(Collected data entries)
****************************************
(* ===== verification/SidxSample.v ===== *)
(** * Secondary index recovery, evaluated *)
From Stdlib Require Import Ascii Lia ZArith.
From stdpp Require Import prelude gmap strings sorting.
From S2P Require Import Prelude GoNum Json Value Filter GoTime Store Wire Codec Segment Index SecondaryIndex Collection Keyed CollInv CollStep CollOps CollThm Unique Manifest Sha256 Journal JournalThm UnixTime Envelope Salvage IndexFile IndexFileThm IndexRecover IndexRecoverThm SidxFile SidxFileThm.

Definition ss_index : SecondaryIndex :=
  match (rebuild_mode (newSecondaryIndex "n" true) [ir_s1] false None []).2 with Ok s => s | Err _ => newSecondaryIndex "n" true end.

Definition ss_file : option bytes := (persist_sidx ss_index [ir_s1] None "" []).2.

Lemma ss_lines_wf o o' : lines_wf (map snd (concat [[ir_x o; ir_x o']])).
Proof. apply Forall_cons_2; [apply sample_readable|]. apply Forall_cons_2; [apply sample_readable|constructor]. Qed.

Lemma ss_follows : follows true "n" None (map snd (concat [[ir_x 0]])) ss_index.
Proof.
  assert (Hh : holds_all [ir_s1] [[ir_x 0]]) by (constructor; [apply ir_inv1|constructor]).
  assert (Hw : lines_wf (map snd (concat [[ir_x 0]]))) by (apply Forall_cons_2; [apply sample_readable|constructor]).
  destruct (rebuild_mode_spec (newSecondaryIndex "n" true) [ir_s1] _ None [] Hh Hw) as (s' & E & Hf & Hu & Hr).
  unfold ss_index. rewrite E. cbn [snd]. split; [exact Hf|]. split; [exact Hu|exact Hr].
Qed.

Lemma ss_ids_wf : ids_wf (elements <$> buckets ss_index).
Proof.
  assert (elements <$> buckets ss_index = {[ "42" := [ID sample_entry] ]}) as -> by (vm_compute; reflexivity).
  intros k l [<- <-]%lookup_singleton_Some. repeat constructor; by vm_compute.
Qed.

Lemma ss_utf8 cov : (capture_each [ir_s1] None "" []).2 = Some cov → sidx_utf8 (snapshot ss_index) cov.
Proof.
  intros E. assert (H : match (capture_each [ir_s1] None "" []).2 with Some c => bool_decide (sidx_utf8 (snapshot ss_index) c) | None => true end = true)
    by (vm_compute; reflexivity).
  rewrite E in H. by apply bool_decide_eq_true in H.
Qed.

Lemma ss_honest b : ss_file = Some b → honest_sidx "/a" None [ir_s1] [[ir_x 0]] "n" true b.
Proof.
  intros E. destruct (persist_sidx ss_index [ir_s1] None "" []) as [fs' r] eqn:Ep. unfold ss_file in E. rewrite Ep in E. cbn [snd] in E. subst r.
  exact (persist_sidx_honest "/a" [1%Z] None [ir_s1] [[ir_x 0]] true ss_index "" [] fs' b eq_refl ir_numbered1
    ltac:(constructor; [apply ir_inv1|constructor]) ltac:(repeat constructor; vm_compute; reflexivity) ss_follows ss_ids_wf ss_utf8 Ep).
Qed.

Definition ss_run := recoverSecondary (newSecondaryIndex "n" false) ss_file [ir_s2] false false None "" ∅ [].

Lemma ss_replayed : match ss_run.2 with Ok (s, c) => c && unique s && bool_decide (Lookup s "42" = [ID sample_entry]) | Err _ => false end = true.
Proof. vm_compute. reflexivity. Qed.

Lemma ss_file_honest s1 cov known : sidx_Load (newSecondaryIndex "n" false) ss_file = (s1, Ok (cov, known)) →
  ∃ b dir0 ds0 segs0 es0 u, ss_file = Some b ∧ honest_sidx dir0 ds0 segs0 es0 "n" u b ∧ no_collision segs0 [ir_s2] ∧ Forall (no_late_commit ds0 None) es0.
Proof.
  intros _. destruct ss_file as [b|] eqn:E; [|vm_compute in E; discriminate E].
  exists b, "/a", None, [ir_s1], [[ir_x 0]], true. split; [reflexivity|]. split; [apply ss_honest, E|exact ir_origin].
Qed.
****************************************
▶ ACTIVITY
Copy the entries above exactly, but only from the line holding "unfold ss_index. rewrite" through the line holding "intros E. assert", both included.

▶ TASK RESULT
  unfold ss_index. rewrite E. cbn [snd]. split; [exact Hf|]. split; [exact Hu|exact Hr].
Qed.

Lemma ss_ids_wf : ids_wf (elements <$> buckets ss_index).
Proof.
  assert (elements <$> buckets ss_index = {[ "42" := [ID sample_entry] ]}) as -> by (vm_compute; reflexivity).
  intros k l [<- <-]%lookup_singleton_Some. repeat constructor; by vm_compute.
Qed.

Lemma ss_utf8 cov : (capture_each [ir_s1] None "" []).2 = Some cov → sidx_utf8 (snapshot ss_index) cov.
Proof.
  intros E. assert (H : match (capture_each [ir_s1] None "" []).2 with Some c => bool_decide (sidx_utf8 (snapshot ss_index) c) | None => true end = true)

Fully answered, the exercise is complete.